Stored data entries
◆ ◆ ◆ ◆ ◆ ◆ ◆

(** * Nebius object-store backend ([skyplane/obj_store/nbs3_interface.py])

    A shallow embedding of [NBS3Interface] and of the pieces of the Python
    runtime and of the S3 wire protocol it relies on, followed by the
    properties of the transfer, deletion, metadata and multipart paths.

    Layout: runtime helpers ([hashlib], [base64]), exceptions and the
    state-and-exception monad the methods run in, the wire protocol, the
    methods of the class in source order, a reference S3 service, and then
    the theorems. *)

From Stdlib Require Import ZArith List Ascii Strings.Byte Lia Sorted Permutation.
From Equations Require Import Equations.
From stdpp Require Import base option strings pretty list fin_maps gmap.
Import ListNotations.

Local Open Scope nat_scope.

(** ** Runtime helpers *)

(** [hashlib.md5]: RFC 1321 on byte lists. *)
Module hashlib.
Local Open Scope Z_scope.

Definition word (x : Z) : Z := x mod 2 ^ 32.

Definition rotl (x c : Z) : Z :=
  Z.lor (word (Z.shiftl x c)) (Z.shiftr x (32 - c)).

Definition shifts : list Z :=
  [7; 12; 17; 22; 7; 12; 17; 22; 7; 12; 17; 22; 7; 12; 17; 22;
   5; 9; 14; 20; 5; 9; 14; 20; 5; 9; 14; 20; 5; 9; 14; 20;
   4; 11; 16; 23; 4; 11; 16; 23; 4; 11; 16; 23; 4; 11; 16; 23;
   6; 10; 15; 21; 6; 10; 15; 21; 6; 10; 15; 21; 6; 10; 15; 21].

Definition sines : list Z :=
  [3614090360; 3905402710; 606105819; 3250441966;
   4118548399; 1200080426; 2821735955; 4249261313;
   1770035416; 2336552879; 4294925233; 2304563134;
   1804603682; 4254626195; 2792965006; 1236535329;
   4129170786; 3225465664; 643717713; 3921069994;
   3593408605; 38016083; 3634488961; 3889429448;
   568446438; 3275163606; 4107603335; 1163531501;
   2850285829; 4243563512; 1735328473; 2368359562;
   4294588738; 2272392833; 1839030562; 4259657740;
   2763975236; 1272893353; 4139469664; 3200236656;
   681279174; 3936430074; 3572445317; 76029189;
   3654602809; 3873151461; 530742520; 3299628645;
   4096336452; 1126891415; 2878612391; 4237533241;
   1700485571; 2399980690; 4293915773; 2240044497;
   1873313359; 4264355552; 2734768916; 1309151649;
   4149444226; 3174756917; 718787259; 3951481745].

◆ ◆ ◆ ◆ ◆ ◆ ◆

[Aim of the exercise] Would you print exactly the lines from the first line of the entries above through the line that has "Definition rotl (x", both included, and stop there?

[Task result]
(** * Nebius object-store backend ([skyplane/obj_store/nbs3_interface.py])

    A shallow embedding of [NBS3Interface] and of the pieces of the Python
    runtime and of the S3 wire protocol it relies on, followed by the
    properties of the transfer, deletion, metadata and multipart paths.

    Layout: runtime helpers ([hashlib], [base64]), exceptions and the
    state-and-exception monad the methods run in, the wire protocol, the
    methods of the class in source order, a reference S3 service, and then
    the theorems. *)

From Stdlib Require Import ZArith List Ascii Strings.Byte Lia Sorted Permutation.
From Equations Require Import Equations.
From stdpp Require Import base option strings pretty list fin_maps gmap.
Import ListNotations.

Local Open Scope nat_scope.

(** ** Runtime helpers *)

(** [hashlib.md5]: RFC 1321 on byte lists. *)
Module hashlib.
Local Open Scope Z_scope.

Definition word (x : Z) : Z := x mod 2 ^ 32.

Definition rotl (x c : Z) : Z :=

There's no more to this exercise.